A model, shoe and bag detail, walk the runway at the Prada fashion show during the Milan menswear spring 2026 fashion week.
Pietro D’Aprano/Getty Images
Kolhapuris, which received a Geographical Indication tag in 2019, are constructed from sun-dried buffalo hide and stitched entirely by hand — a single pair can take up to two weeks to complete. After the show, the Maharashtra Chamber of Commerce contacted Prada, raising concerns about commercialization without credit.
Prada responded by emphasizing the brand’s commitment to heritage and confirming it had opened a dialogue with Indian artisans. Lorenzo Bertelli, Prada’s head of corporate social responsibility, described the design as being in “an early stage” and expressed openness to a “meaningful exchange.” For some, the response was a welcome step. For others, it was too little, too late. Either way, it reignited a conversation about cultural sourcing, recognition and visibility in global footwear.
Form, Function & Environmental Fallout
Flip-flops have long been a vehicle for storytelling, even if not everyone sees it at first glance. In the 2000s, FitFlop marketed a biomechanically engineered version that claimed to improve posture and tone legs. Around the same time, orthopedic experts raised red flags about flat soles and long-term use. Environmental concerns also surfaced: mass-produced PVC flip-flops were clogging beaches and landfills.
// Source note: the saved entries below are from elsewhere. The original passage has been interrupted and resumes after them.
(** From the pinned pages on: mapping them and linking the descriptor. *)
Lemma map_pinned_pages ref v n l pdev p d pages rest w w0 :
  kheap_ok (w_st w0) -> is_list (k_nodes (w_st w0)) (UserHead ref) l -> Forall (fun e => 0 <= snd e) l ->
  ref_of (w_st w0) ref pdev -> 0 <= v -> 0 < Z.of_nat (length pages) <= n -> n < 2 ^ 60 -> p = k_next (w_st w0) ->
  d = set_map_pages (p + 1) (set_map_n_pages (Z.of_nat (length pages)) (blank_map (Z.to_nat n) PAGE_SIZE)) ->
  w_st w = KState (<[MapNode p := ListHead None None v]> (k_nodes (w_st w0))) (<[p := d]> (k_maps (w_st w0)))
             (<[p + 1 := pages ++ rest]> (k_arrays (w_st w0))) (p + 2)
             (k_refs (w_st w0)) (k_devs (w_st w0)) (k_first (w_st w0)) (k_class (w_st w0)) ->
  kmoved w0 w (units (KPinned <$> pages)) ->
  wp e (r ← load_ref ref;
        c ← or_fail NullDeref (ref_ctrl r);
        dev ← load_dev c;
        update_map p (set_map_pdev (cd_pdev dev));;
        d ← load_md p;
        a ← init (map_pages d);
        pages ← load_array a;
        n ← init (map_n_pages d);
        i ← dma_map_loop (S (Z.to_nat n)) (cd_pdev dev) pages p 0;
        update_map p (set_map_n_addrs i);;
        on_nodes (fun h => list_insert h (UserHead ref) (MapNode p));;
        mret (0, p)) w (user_mapped ref v n l pdev w0).
Proof.
  intros [Hpos Hfresh] Hl Hnn (Hpd & refs & rr & c & devs & dev & Hrefs & Hrr & Hc & Hdevs & Hdev & Hcd) Hv Hlen Hn Hp Hd Hst Hmv.
  wp_step. eapply wp_load_ref; [rewrite Hst; exact Hrefs|exact Hrr|]. wp_step. eapply wp_or_fail; [exact Hc|].
  wp_step. eapply wp_load_dev; [rewrite Hst; exact Hdevs|exact Hdev|]. rewrite Hcd.
  wp_step. eapply wp_update_map; [rewrite Hst; apply lookup_insert_eq|]. intros w1 Hst1 Hmv1. rewrite Hst in Hst1.
  unfold set_maps in Hst1. simpl in Hst1. rewrite insert_insert_eq in Hst1.
  wp_step. eapply wp_load_md; [rewrite Hst1; apply lookup_insert_eq|]. subst d.
  wp_step. eapply wp_or_fail; [done|]. wp_step. eapply wp_load_array; [rewrite Hst1; apply lookup_insert_eq|].
  wp_step. eapply wp_or_fail; [done|]. wp_step.
  eapply (dma_map_loop_maps _ pdev (pages ++ rest) p _ [] (replicate (Z.to_nat n) None) w1 (Z.of_nat (length pages)));
    [done|rewrite Hst1; apply lookup_insert_eq|done|done|rewrite length_app; lia|simpl; rewrite length_replicate; lia|simpl; lia|].
  intros more rest' w2 Hst2 Hle Hmv2. rewrite Hst1 in Hst2. unfold set_maps in Hst2. simpl in Hst2, Hle.
  rewrite insert_insert_eq in Hst2.
  wp_step. eapply wp_update_map; [rewrite Hst2; apply lookup_insert_eq|]. intros w3 Hst3 Hmv3. rewrite Hst2 in Hst3.
  unfold set_maps in Hst3. simpl in Hst3. rewrite insert_insert_eq in Hst3.
  destruct (Hfresh p ltac:(lia)) as (Hfm & _ & Hfn).
  assert (is_list (<[MapNode p := ListHead None None v]> (k_nodes (w_st w0))) (UserHead ref) l) as Hl'.
  { eapply is_list_frame; [|exact Hl]. intros j Hj. rewrite lookup_insert_ne; [done|]. intros <-.
    apply (fresh_not_listed _ _ _ p Hl Hfn). set_solver. }
  destruct (insert_node _ _ l (MapNode p) v Hl' Hnn (lookup_insert_eq _ _ _) (fresh_not_listed _ _ _ p Hl Hfn) Hv)
    as (x & h' & Hins & Hl'' & Hch).
  wp_step. eapply wp_on_nodes; [rewrite Hst3; exact Hins|]. intros w4 Hst4 Hmv4. rewrite Hst3 in Hst4. wp_step.
  right. exists (Mapping pdev pages more). simpl. rewrite Hp. split; [done|]. split; [done|]. split; [done|]. split; [lia|].
  unfold added. rewrite Hst4. simpl. rewrite <- Hp. split.
  { split; [done|]. split; [exists rest; apply lookup_insert_eq|]. exists PAGE_SIZE, None, rest'. simpl. by rewrite lookup_insert_eq. }
  split; [done|]. split.
  { intros j Hj. rewrite Hch by done. rewrite lookup_insert_ne; [done|]. intros <-. apply Hj. set_solver. }
  split; [done|]. split; [done|]. split.
  { split; simpl; [lia|]. intros q Hq. destruct (Hfresh q ltac:(lia)) as (H1 & H2 & H3).
    rewrite !lookup_insert_ne by lia. rewrite H1, H2. do 2 (split; [done|]).
    rewrite Hch; [by rewrite lookup_insert_ne by (intros [=]; lia)|].
    intros [[=]|Hin]%elem_of_cons; [lia|]. by apply (fresh_not_listed _ _ _ q Hl). }
  split; [by intros q Hq; rewrite lookup_insert_ne|]. split; [by intros q Hq; rewrite lookup_insert_ne|].
  unfold owned_keys. simpl. solve_kmoved.
Qed.

Lemma map_user_pages_maps ref vaddr n l pdev w :
  pins e -> kheap_ok (w_st w) -> is_list (k_nodes (w_st w)) (UserHead ref) l -> Forall (fun d => 0 <= snd d) l ->
  ref_of (w_st w) ref pdev -> 0 < n < 2 ^ 60 ->
  wp e (map_user_pages ref vaddr n) w (fun r w' => user_mapped ref (Z.land vaddr PAGE_MASK) n l pdev w r w'
    /\ (fst r = 0 -> can_pin (Z.land vaddr PAGE_MASK))).
Proof.
  intros Hpin Hok Hl Hnn Href Hn. pose proof Hok as [Hpos Hfresh]. unfold map_user_pages.
  rewrite (proj2 (Z.ltb_ge n 1)) by lia. wp_step. apply wp_alloc_map; [done|done| |].
  { intros w1 Hst Hmv. change (NULL =? NULL) with true. cbn iota. wp_step. split; [|done]. left. split; [done|]. split; [done|].
    split; [|done]. rewrite Hst. split; [by destruct (w_st w)|done]. }
  intros w1 p Hst1 Hmv1. rewrite (proj2 (Z.eqb_neq p NULL)) by (unfold p, NULL; lia).
  destruct (Hfresh p ltac:(lia)) as (Hfm & Hfa & Hfn).
  wp_step. eapply wp_on_nodes; [done|]. intros w2 Hst2 Hmv2. rewrite Hst1 in Hst2. wp_step.
  eapply wp_mono.
  { apply lock_user_pages_pins; [done| |lia|rewrite Hst2; apply lookup_insert_eq]. rewrite Hst2.
    split; simpl; [lia|]. intros q Hq. destruct (Hfresh q ltac:(lia)) as (? & ? & ?). unfold list_init.
    rewrite !lookup_insert_ne by (first [lia | intros [=]; lia]). done. }
  intros err w3 [(Herr & Hst3 & Hmv3)|(-> & Hcan & pages & rest & Hst3 & Hlen & Hmv3)].
  - rewrite (proj2 (Z.eqb_neq err 0)) by done. simpl negb. cbn iota. destruct Hst3 as [Hst3 Hle]. wp_step.
    eapply wp_kfree_map; [rewrite Hst3, Hst2; apply lookup_insert_eq|]. intros w4 Hst4 Hmv4. wp_step. split; [|done]. left.
    split; [done|]. split; [done|]. split; [|solve_kmoved]. rewrite Hst4, Hst3, Hst2. unfold list_init, only_next. simpl.
    rewrite !delete_insert_id by done. rewrite Hst2 in Hle. simpl in Hle. split; [by destruct (w_st w)|unfold p in *; lia].
  - simpl negb. cbn iota. rewrite Hst2 in Hst3. simpl in Hst3.
    eapply wp_mono; [|intros x w' Hx; split; [exact Hx|done]].
    eapply (map_pinned_pages ref (Z.land vaddr PAGE_MASK) n l pdev p _ pages rest w3 w);
      [done|done|done|done|apply page_addr_nonneg|done|lia|done|reflexivity| |solve_kmoved].
    rewrite Hst3. unfold set_k_next, set_arrays, set_maps, list_init. simpl. rewrite insert_insert_eq. f_equal. lia.
Qed.
End map.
Brands like Havaianas have since responded. Its IPE collection uses recycled materials and donates proceeds to rainforest conservation. Other companies are experimenting with biodegradable soles made from algae-based foam or natural rubber.
Gigi Hadid, who became a Havaianas ambassador in March, poses in a 2025 campaign for the brand.
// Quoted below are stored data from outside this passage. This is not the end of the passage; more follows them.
(** The loop copies all addresses. *)
Lemma gpu_addrs_loop_copies fuel addrs md d done more rest w (Q : unit -> kworld -> Prop) :
  k_maps (w_st w) !! md = Some d -> map_n_pages d = Some (Z.of_nat (length addrs)) ->
  map_n_addrs d = Some (Z.of_nat (length done)) -> map_addrs d = (Some <$> done) ++ rest ->
  addrs = done ++ more -> (length more <= length rest)%nat -> (length more < fuel)%nat ->
  (forall rest' w', w_st w' = set_maps (w_st w)
       (<[md := set_map_n_addrs (Z.of_nat (length addrs)) (set_map_addrs ((Some <$> addrs) ++ rest') d)]> (k_maps (w_st w))) ->
     kmoved w w' (fun _ => 0) -> Q tt w') ->
  wp e (gpu_addrs_loop fuel addrs md (Z.of_nat (length done))) w Q.
Proof.
  revert d done more rest w. induction fuel as [|fuel IH]; intros d done more rest w Hd Hn Hna Ha Heq Hr Hf HQ; [lia|].
  simpl. wp_step. eapply wp_load_md; [done|]. wp_step. eapply wp_or_fail; [done|]. destruct more as [|a more].
  - rewrite app_nil_r in Heq. subst done. rewrite (proj2 (Z.ltb_ge _ _)) by lia. wp_step.
    apply (HQ rest); [|apply kmoved_refl]. rewrite <- Ha. destruct d. simpl in *. subst. rewrite insert_id by done.
    by destruct (w_st w).
  - destruct rest as [|x rest]; [simpl in Hr; lia|]. subst addrs.
    rewrite (proj2 (Z.ltb_lt _ _)) by (rewrite length_app; simpl; lia). wp_step. eapply wp_or_fail.
    { by rewrite Nat2Z.id, list_lookup_middle. }
    unfold set_addr. wp_step. wp_step. eapply wp_load_md; [done|].
    assert (Z.of_nat (length done) < Z.of_nat (length (map_addrs d))).
    { rewrite Ha, length_app, length_fmap. simpl. lia. }
    rewrite (proj2 (Z.leb_le 0 _)), (proj2 (Z.ltb_lt _ _)) by lia. simpl andb. cbn iota. unfold store_map.
    wp_step. eapply wp_load_md; [done|]. apply wp_set_st. intros w2 Hst2 Hmv2. rewrite Nat2Z.id in Hst2.
    assert (<[length done := Some a]> (map_addrs d) = (Some <$> done ++ [a]) ++ rest) as Hins.
    { rewrite Ha, insert_app_r_alt by (rewrite length_fmap; lia). rewrite length_fmap, Nat.sub_diag, fmap_app, <- app_assoc. done. }
    rewrite Hins in Hst2. wp_step. eapply wp_load_md; [rewrite Hst2; apply lookup_insert_eq|].
    wp_step. eapply wp_or_fail; [done|]. wp_step. eapply wp_update_map; [rewrite Hst2; apply lookup_insert_eq|].
    intros w3 Hst3 Hmv3. rewrite Hst2 in Hst3. unfold set_maps in Hst3. simpl in Hst3. rewrite insert_insert_eq in Hst3.
    replace (Z.of_nat (length done) + 1) with (Z.of_nat (length (done ++ [a]))) in * by (rewrite length_app; simpl; lia).
    eapply (IH _ (done ++ [a]) more rest); [rewrite Hst3; apply lookup_insert_eq|exact Hn|done|done|by rewrite <- app_assoc|simpl in Hr; lia|simpl in Hf; lia|].
    intros rest' w4 Hst4 Hmv4. apply (HQ rest'); [|solve_kmoved]. rewrite Hst4, Hst3. unfold set_maps. simpl.
    by rewrite insert_insert_eq.
Qed.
According to a 2025 report from Polaris Market Research, the global flip-flop market is valued at roughly $24 billion.
From royal tombs and Japanese strawwork to Milanese runways and climate-conscious design labs, the story of the flip-flop is one of cultural persistence. Whether made of crocodile leather or recycled rubber, worn with pleated trousers or tossed into a beach bag, flip-flops continue to straddle the line between comfort, status and self-expression.